Le bilan varie selon les sources d'un Sud-africain confondu et tué et cinq Mozambicains.

Les événements se déroulent principalement dans les localités côtières du sud du pays, notamment à Mossel Bay, Gansbaai et Kleinmond.

Au-delà des pertes en vie humaines, il faut déplorer les destructions matérielles. Plus de 50 habitations appartenant à des migrants ont été incendiées.

Des centaines de ressortissants étrangers, principalement originaires du Malawi et du Mozambique, ont dû abandonner leurs maisons sous la menace de groupes locaux.

C'est une chasse à l'homme au porte-à-porte. En effet,  des résidents locaux armés font du porte-à-porte pour ordonner aux non-Sud-Africains de quitter immédiatement les lieux.

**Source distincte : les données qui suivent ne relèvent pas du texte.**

(* ===== verification/NativeBatch.v ===== *)
(** * Batches of native changes

    What a prepared batch is: a published one moves the state as the facade's operations do, a
    failed or dropped one leaves it, and its changes are the difference of the records. *)

From S2P Require Import Prelude.
From S2P Require Import Crypto.
From S2P Require Import Trie.
From S2P Require Import Keyed.
From S2P Require Import AxonIndex.
From S2P Require Import Types.
From S2P Require Import Cards.
From S2P Require Import State.
From S2P Require Import StateSpec.
From S2P Require Import StateRoot.
From S2P Require Import Prune.
From S2P Require Import Ledger.
From S2P Require Import Facade.
From S2P Require Import Records.
From S2P Require Import Undo.
From S2P Require Import UndoSpec.
From S2P Require Import Transition.
From S2P Require Import TransitionSpec.

Local Open Scope Z_scope.

Section Native.
  Context `{Nebu, Hemera, !CryptoLaws, !Lens, !StableLaws}.

(** ** The abstract transitions *)

(** A signal its header describes, new, spending each of its nullifiers once and for the first time. *)
Record valid_signal (v : View) (sg : Signal) (header : SignalRecord) : Prop := {
  vs_neuron : sr_neuron header = s_neuron sg;
  vs_links : uval (sr_link_count header) = Z.of_nat (length (s_links sg));
  vs_height : sr_block_height header = s_height sg;
  vs_new : v_signals v !! signal_key (sr_neuron header) (sr_step header) = None;
  vs_once : NoDup (map nullifier (s_box_moves sg));
  vs_unspent : forall mv, mv ∈ s_box_moves sg -> v_nullifiers v !! nullifier mv = None;
  vs_credits : credits_fit (v_balances v) ∅ (s_links sg) = true;
}.

Definition focus_at (m : gmap NeuronId NeuronRecord) (n : NeuronId) : u64 :=
  from_option focus (of_Z 64 0) (m !! n).
Definition neuron_at (m : gmap NeuronId NeuronRecord) (n : NeuronId) : NeuronRecord :=
  from_option Datatypes.id no_neuron (m !! n).

Definition view_credit (v : View) (neuron token : Particle) (balance next : u64) : View :=
  put_neurons (put_balances v (<[balance_key neuron token := balance]> (v_balances v)))
    (<[neuron := with_focus (neuron_at (v_neurons v) neuron) next]> (v_neurons v)).

Inductive native_spec (cfg : PruneConfig) (f : FView) : NativeChange -> FView -> Prop :=
| ns_signal sg header f' :
    valid_signal (f_view f) sg header ->
    bbg_spec_run cfg f [BInsert sg; BRecord header; BFinalize]
      [BResult (Ok tt); BKey (signal_key (sr_neuron header) (sr_step header)); BDone] f' ->
    native_spec cfg f (NSignal sg header) f'
| ns_intent i f' :
    bbg_spec cfg f (BIntent i) (BKey (intent_key (ir_neuron i) (ir_h0 i) (ir_scope_hash i))) f' ->
    native_spec cfg f (NIntent i) f'
| ns_credit neuron token amount credit balance next :
    uval balance = uval (balance_at (v_balances (f_view f)) (balance_key neuron token)) + uval amount ->
    uval next = uval (focus_at (v_neurons (f_view f)) neuron) + uval credit ->
    let v := view_credit (f_view f) neuron token balance next in
    native_spec cfg f (NLocalCredit neuron token amount credit) (mkFView v (f_touched f) (view_root v) (v_height v)).

(** The heights and roots after each event. *)
Definition snapshot_of (f : FView) : Snapshot := mkSnapshot (v_height (f_view f)) (view_root (f_view f)).

Inductive native_run (cfg : PruneConfig) : FView -> list NativeChange -> list Snapshot -> FView -> Prop :=
| nr_nil f : native_run cfg f [] [] f
| nr_cons f e f1 es ss f2 :
    native_spec cfg f e f1 -> native_run cfg f1 es ss f2 -> native_run cfg f (e :: es) (snapshot_of f1 :: ss) f2.
Lemma within_limits_empty : within_limits ∅.
Proof. split_and!; [done| |apply map_Forall_empty]. rewrite map_size_empty. done. Qed.

Lemma ephemeral_lt (d : u8) : uval d <= 13 -> d <> EPHEMERAL -> uval d < 13.
Proof.
  intros Hd Hne. destruct (Z.eq_dec (uval d) 13) as [E|]; [|lia]. destruct Hne. apply uint_eq. rewrite E.
  unfold EPHEMERAL. by rewrite uval_of_Z_small by (simpl; lia).
Qed.

Lemma size_insert_keys p k c :
  over_keys p k = false -> Z.of_nat (size p) <= MAX_PENDING_KEYS -> Z.of_nat (size (<[k := c]> p)) <= MAX_PENDING_KEYS.
Proof.
  unfold over_keys. rewrite map_size_insert. intros Ho Hs. destruct (p !! k) as [c0|] eqn:E; [exact Hs|].
  simpl in Ho. apply Z.leb_gt in Ho. lia.
Qed.

Lemma view_put_limits m p d key v : within_limits p -> within_limits (view_put m p d key v).2.2.
Proof.
  intros (Ht & Hs & Ha). unfold view_put. destruct (Z.ltb_spec 13 (uval d)); [by split|].
  destruct (Z.ltb_spec MAX_VALUE_ELEMENTS (zlen v)); [by split|]. case_decide; [by split|].
  destruct (Z.ltb_spec MAX_PENDING_ELEMENTS (total_elements (<[(d, key) := Some v]> p))); [by split|].
  destruct (over_keys p (d, key)) eqn:E; [by split|]. split_and!; cbn [snd]; [done|by apply size_insert_keys|].
  apply map_Forall_insert_2; [|done]. split; [by apply ephemeral_lt|done].
Qed.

Les victimes ont fui dans les montagnes avant de trouver refuge dans des mosquées et des salles communales, décrivant des agressions où elles ont été chassées « comme des chiens ».

Ces manifestations dénoncent la présence des migrants en situation irrégulière, souvent érigés en boucs émissaires face à la criminalité et au chômage de masse qui frappent l'Afrique du Sud.


CHASSE À L'HOMME DANS UN CONTEXTE ÉCONOMIQUE ET SOCIAL DIFFICILE. MALHEUREUSEMENT...

La xénophobie ne construit aucune Nation. Elle détruit simplement les ponts que nos ancêtres africains ont payé de leur sang pour bâtir ce continent.

Il urge de dénoncer ces violences tout en éveillant les consciences.face à l'écho des frontières invisibles.

En effet, le ciel de notre terre commune en Afrique ne doit porter aucun drapeau. Pourtant, sous ce même azur, des Sud-africains mal intentionnés traquent des ombres qui nous ressemblent, oubliant que la couleur de la douleur est universelle.

Regardez nos mains. Elles portent toutes les mêmes stigmates d'un passé qui voulait nous briser. Hier, nous partagions les mêmes chants de liberté, les mêmes larmes face aux chaînes, et les mêmes rêves de dignité. 

Comment l'Afrique peut-elle aujourd'hui saigner de ses propres ongles ?Chasser l'autre, c'est croire que l'on peut vider la mer avec une passoire. Le véritable voleur d'avenir ne parle pas une autre langue africaine ; il sourit en observant notre propre autodestruction.


SLOGAN UBUNTU 

 En érigeant des barrières de haine dans nos cœurs, nous ne protégeons pas nos richesses : nous bâtissons notre propre prison spirituelle.

Ubuntu n'est pas un slogan pour les touristes. C'est le miroir de notre humanité. Si les Sud-Africains brisent ce miroir chez les autres Africains, leur propre reflet s'effacera.

Il est temps de lever les yeux. La pauvreté ne recule pas là où la violence avance. Rassemblons nos forces contre la misère, et non contre ceux qui la fuient. 

Car au bout du chemin, lorsque la poussière de la colère sera retombée, les Sud-africains réaliseront qu'ils ont chassé les artisans de leur propre grandeur.